» **Work order**
Look below for the line containing "- intros Hp."; from there through the line containing "Proof. split; intros", both lines included, please set down each line exactly and nothing else.

-=-=-=-=-

(** ** Threads *)

Abbreviation start t := (start_sequence_ (t_writer t)).
Abbreviation finish t := (end_sequence_ (t_writer t)).
(** The thread has a ticket that it has not used up. *)
Definition pending (t : Thread) : bool :=
  match t_stage t, t_snapshot t with Queued, None | Logged, None => true | _, _ => false end.
Definition count_of (t : Thread) : Z := match t_updates t with Some u => Count u | None => 0 end.
(** A write that succeeded: the entries of its batch are among [all], under the numbers of its
    ticket, and below the last sequence number. *)
Definition recorded (all : list entry) (last : Z) (t : Thread) : Prop :=
  t_status t = OK -> forall u, t_updates t = Some u -> exists ops, client_batch ops /\ u = batch_of (start t) ops /\
    (forall e, e ∈ numbered (start t) ops -> e ∈ all) /\ start t + blen ops <= last.
Record thread_ok (all : list entry) (u0 last upper : Z) (offsets : gmap Z Z) (t : Thread) : Prop := {
  to_updates u : t_updates t = Some u -> exists s ops, is_u64 s /\ client_batch ops /\ u = batch_of s ops;
  to_snapshot : t_snapshot t <> None -> t_stage t <> Logged /\ t_stage t <> Inserted;
  to_log : t_snapshot t = None -> is_Some (offsets !! w_log_ (t_writer t));
  to_ticket : pending t = true -> u0 < start t <= finish t /\ finish t = start t + count_of t /\ finish t <= upper;
  to_logged : t_stage t = Logged ->
    match t_updates t with
    | Some u => exists ops, client_batch ops /\ u = batch_of (start t) ops /\ t_batch t = Some (batch_of (start t) (ops ++ all_guards ops))
    | None => t_batch t = None
    end;
  to_done : t_snapshot t = None -> t_stage t = Inserted \/ t_stage t = Unlinked -> recorded all last t;
}.
(** The threads [bs] and the entries [all] written so far. *)
Record memory_ok (bs : gmap nat Thread) (returns : list (nat * Thread)) (all : list entry) (u0 last upper : Z) (offsets : gmap Z Z) : Prop := {
  mo_threads id t : bs !! id = Some t -> thread_ok all u0 last upper offsets t;
  mo_disjoint a b ta tb : a <> b -> bs !! a = Some ta -> bs !! b = Some tb -> pending ta = true -> pending tb = true ->
    finish ta < start tb \/ finish tb < start ta;
  mo_free a t e : bs !! a = Some t -> pending t = true -> e ∈ all -> ~ start t <= entry_seq e <= finish t;
  mo_returns id t : (id, t) ∈ returns -> t_snapshot t = None -> recorded all last t;
  mo_points : Forall point_entry all;
  mo_nodup : NoDup (entry_seq <$> all);
  mo_bound : Forall (fun e => u0 < entry_seq e <= upper) all;
  mo_last : last <= upper;
  mo_upper : 0 <= u0 <= upper;
}.

Section Memory.
Implicit Types (all : list entry) (t : Thread) (bs : gmap nat Thread) (returns : list (nat * Thread)) (off : gmap Z Z).

Lemma recorded_mono all all' last last' t : (forall e, e ∈ all -> e ∈ all') -> last <= last' -> recorded all last t -> recorded all' last' t.
Proof. intros Ha Hl H Hs u Hu. destruct (H Hs u Hu) as (ops & H1 & H2 & H3 & H4). exists ops. split_and!; [done|done|auto|lia]. Qed.
Lemma thread_ok_mono all all' u0 last last' upper upper' off off' t : (forall e, e ∈ all -> e ∈ all') -> last <= last' -> upper <= upper' ->
  (forall n, is_Some (off !! n) -> is_Some (off' !! n)) -> thread_ok all u0 last upper off t -> thread_ok all' u0 last' upper' off' t.
Proof.
  intros Ha Hl Hu Ho [T1 T2 T3 T4 T5 T6]. split; [done|done|auto| |done|].
  - intros Hp. destruct (T4 Hp) as (? & ? & ?). split; [done|]. split; [done|lia].
  - intros H1 H2. eapply recorded_mono; [exact Ha|exact Hl|auto].
Qed.
Lemma thread_ok_bare all u0 last upper off t : thread_ok all u0 last upper off (bare t) <-> thread_ok all u0 last upper off t.
Proof. split; intros [T1 T2 T3 T4 T5 T6]; split; done. Qed.
Lemma memory_grow bs returns all all' u0 last last' upper off off' : memory_ok bs returns all u0 last upper off ->
  all' ≡ₚ all -> last <= last' <= upper -> (forall n, is_Some (off !! n) -> is_Some (off' !! n)) -> memory_ok bs returns all' u0 last' upper off'.
Proof.
  intros [M1 M2 M3 M4 M5 M6 M7 M8 M9] Hp Hl Ho. assert (forall e, e ∈ all -> e ∈ all') as Hin by (intros e He; by rewrite Hp).
  split; rewrite ?Hp; try done; [| | |lia].
  - intros id t Ht. eapply thread_ok_mono; [exact Hin|apply Hl|reflexivity|exact Ho|by eapply M1].
  - intros a t e Ha Hpt He. rewrite Hp in He. by eapply M3.
  - intros id t Ht Hs. eapply recorded_mono; [exact Hin|apply Hl|by eapply M4].
Qed.
(** A thread changes without a new ticket. *)
Lemma memory_update bs returns all u0 last upper off id t' : memory_ok bs returns all u0 last upper off -> thread_ok all u0 last upper off t' ->
  (pending t' = true -> exists t, bs !! id = Some t /\ pending t = true /\ start t' = start t /\ finish t' = finish t) ->
  memory_ok (<[id := t']> bs) returns all u0 last upper off.
Proof.
  intros [M1 M2 M3 M4 M5 M6 M7 M8 M9] Ht' Hpend. split; try done.
  - intros x t. rewrite lookup_insert. case_decide; [intros [= <-]; done|apply M1].
  - intros a b ta tb Hab Ha Hb Hpa Hpb. rewrite lookup_insert in Ha, Hb. destruct (decide (id = a)), (decide (id = b)); [congruence| | |exact (M2 a b ta tb Hab Ha Hb Hpa Hpb)].
    + injection Ha as <-. destruct (Hpend Hpa) as (t & E & Hp & -> & ->). subst. by eapply (M2 a b).
    + injection Hb as <-. destruct (Hpend Hpb) as (t & E & Hp & -> & ->). subst. by eapply (M2 a b).
  - intros a t e Ha Hp He. rewrite lookup_insert in Ha. case_decide; [|by eapply M3]. injection Ha as <-.
    destruct (Hpend Hp) as (t0 & E & Hp0 & -> & ->). by eapply (M3 id).
Qed.
Lemma memory_return bs returns all u0 last upper off id t : memory_ok bs returns all u0 last upper off ->
  (t_snapshot t = None -> recorded all last t) -> memory_ok (delete id bs) (returns ++ [(id, t)]) all u0 last upper off.
Proof.
  intros [M1 M2 M3 M4 M5 M6 M7 M8 M9] Hr. split; try done.
  - intros x t'. rewrite lookup_delete. case_decide; [done|apply M1].
  - intros a b ta tb Hab Ha Hb. rewrite lookup_delete in Ha, Hb. case_decide; [done|]. case_decide; [done|]. exact (M2 a b ta tb Hab Ha Hb).
  - intros a t' e Ha. rewrite lookup_delete in Ha. case_decide; [done|]. by eapply M3.
  - intros x t' [H|[= -> ->]%list_elem_of_singleton]%elem_of_app; [by eapply M4|done].
Qed.
(** A new ticket, above all others. *)
Lemma memory_ticket bs returns all u0 last upper off id t : memory_ok bs returns all u0 last upper off ->
  start t = upper + 1 -> upper < finish t -> thread_ok all u0 last (finish t) off t ->
  memory_ok (<[id := t]> bs) returns all u0 last (finish t) off.
Proof.
  intros [M1 M2 M3 M4 M5 M6 M7 M8 M9] Hs Hf Ht. split; try done; [| | | |lia|lia].
  - intros x t'. rewrite lookup_insert. case_decide; [intros [= <-]; done|]. intros E. eapply thread_ok_mono; [| | | |by eapply M1]; [done|done|lia|done].
  - intros a b ta tb Hab Ha Hb Hpa Hpb. rewrite lookup_insert in Ha, Hb. destruct (decide (id = a)), (decide (id = b)); [congruence| | |exact (M2 a b ta tb Hab Ha Hb Hpa Hpb)].
    + injection Ha as <-. destruct (to_ticket _ _ _ _ _ _ (M1 b tb Hb) Hpb) as (_ & _ & ?). right. lia.
    + injection Hb as <-. destruct (to_ticket _ _ _ _ _ _ (M1 a ta Ha) Hpa) as (_ & _ & ?). left. lia.
  - intros a t' e Ha Hp He. rewrite lookup_insert in Ha. case_decide; [|by eapply M3]. injection Ha as <-.
    rewrite Forall_forall in M7. specialize (M7 e He). cbn in M7. lia.
  - eapply Forall_impl; [exact M7|]. cbn. lia.
Qed.
(** A ticket is used up. *)
Lemma memory_insert bs returns all u0 last last' upper off id t t' new : memory_ok bs returns all u0 last upper off -> bs !! id = Some t ->
  pending t = true -> pending t' = false -> Forall point_entry new -> NoDup (entry_seq <$> new) -> Forall (fun e => start t <= entry_seq e <= finish t) new ->
  last <= last' <= upper -> thread_ok (new ++ all) u0 last' upper off t' -> memory_ok (<[id := t']> bs) returns (new ++ all) u0 last' upper off.
Proof.
  intros [M1 M2 M3 M4 M5 M6 M7 M8 M9] Ht Hp Hp' Hpts Hnd Hrange Hl Hok. destruct (to_ticket _ _ _ _ _ _ (M1 id t Ht) Hp) as (Hfirst & _ & Hfin).
  assert (forall e, e ∈ all -> e ∈ new ++ all) as Hin by (intros e He; apply elem_of_app; by right). rewrite Forall_forall in Hrange. split; try done.
  - intros x t0. rewrite lookup_insert. case_decide; [intros [= <-]; done|]. intros E. eapply thread_ok_mono; [exact Hin|apply Hl|reflexivity|done|by eapply M1].
  - intros a b ta tb Hab Ha Hb Hpa Hpb. rewrite lookup_insert in Ha, Hb.
    destruct (decide (id = a)); [injection Ha as <-; congruence|]. destruct (decide (id = b)); [injection Hb as <-; congruence|]. exact (M2 a b ta tb Hab Ha Hb Hpa Hpb).
  - intros a t0 e Ha Hpa He. rewrite lookup_insert in Ha. case_decide as Hne; [injection Ha as <-; congruence|]. apply elem_of_app in He as [He|He]; [|by eapply M3].
    specialize (Hrange e He). destruct (M2 id a t t0 Hne Ht Ha Hp Hpa); lia.
  - intros x t0 Hx Hs. eapply recorded_mono; [exact Hin|apply Hl|by eapply M4].
  - by apply Forall_app.
  - rewrite fmap_app. apply NoDup_app. split; [done|]. split; [|done]. intros n (e & -> & He)%list_elem_of_fmap (e' & E & He')%list_elem_of_fmap.
    specialize (Hrange e He). eapply (M3 id t e' Ht Hp He'). by rewrite <- E.
  - apply Forall_app. split; [|done]. apply Forall_forall. intros e He. specialize (Hrange e He). lia.
  - lia.
Qed.
End Memory.

(** ** The invariant *)

Section Invariant.
Context (ucmp : Comparator) (Hc : ComparatorOk ucmp bytes_ok) (Hkn : KeyNumOk ucmp bytes_ok).
Context (opt : Options) (cmp_name dbname : bytes) (garbage : list spec_float) (usage : MemTable -> Z) (write_buffer_size : Z) (fuel : nat).
Context {E T F : Type} `{HE : Env E} `{HD : DirEnv E} `{HT : TableOpens T E} `{HM : ManifestEnv E F} `{HS : Snappy}.
Abbreviation state := (Writers E T).
Abbreviation wstep := (wstep ucmp opt cmp_name dbname garbage usage write_buffer_size fuel).
Abbreviation last_of st := (last_sequence_ (versions_ (wp_db st))).
Implicit Types (st : state) (es imm fl : list entry).

Definition holds_entries (m : MemTable) es : Prop := fold_left (add ucmp) es (Some (Ref MemTable_new)) = Some m.
(** The memtable holds [es], the immutable one [imm]; [fl] were written out. *)
Record writers_ok (u0 : Z) st es imm fl : Prop := {
  wk_links : exists ord, linked_list (wp_threads st) (writers_tail_ st) ord;
  wk_memory : memory_ok (bare <$> wp_threads st) (wp_returns st) (es ++ imm ++ fl) u0 (last_of st) (writers_upper_ st) (wp_offsets st);
  wk_mem : holds_entries (wp_mem st) es;
  wk_imm : match wp_imm st with Some m => holds_entries m imm | None => imm = [] end;
  wk_log : is_Some (wp_offsets st !! wp_logfile st);
}.
Definition label_ok (l : label) : Prop :=
  match l with LWrite _ (Some u) _ => exists s ops, is_u64 s /\ client_batch ops /\ u = batch_of s ops | _ => True end.
(** There are sequence numbers left for a batch. *)
Definition has_room st : Prop := writers_upper_ st + 2 ^ 31 <= kMaxSequenceNumber.

Lemma bare_lookup st id t : wp_threads st !! id = Some t -> (bare <$> wp_threads st) !! id = Some (bare t).
Proof. intros H. by rewrite lookup_fmap, H. Qed.
Lemma ok_thread u0 st es imm fl id t : writers_ok u0 st es imm fl -> wp_threads st !! id = Some t ->
  thread_ok (es ++ imm ++ fl) u0 (last_of st) (writers_upper_ st) (wp_offsets st) t.
Proof. intros [_ M _ _ _] Ht. apply thread_ok_bare. eapply mo_threads; [exact M|by apply bare_lookup]. Qed.
Lemma absent_inactive st id : wp_threads st !! id = None -> ~ is_active (wp_threads st) id.
Proof. intros H (t & E0 & _). congruence. Qed.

-=-=-=-=-

» **Answer box**
  - intros Hp. destruct (T4 Hp) as (? & ? & ?). split; [done|]. split; [done|lia].
  - intros H1 H2. eapply recorded_mono; [exact Ha|exact Hl|auto].
Qed.
Lemma thread_ok_bare all u0 last upper off t : thread_ok all u0 last upper off (bare t) <-> thread_ok all u0 last upper off t.
Proof. split; intros [T1 T2 T3 T4 T5 T6]; split; done. Qed.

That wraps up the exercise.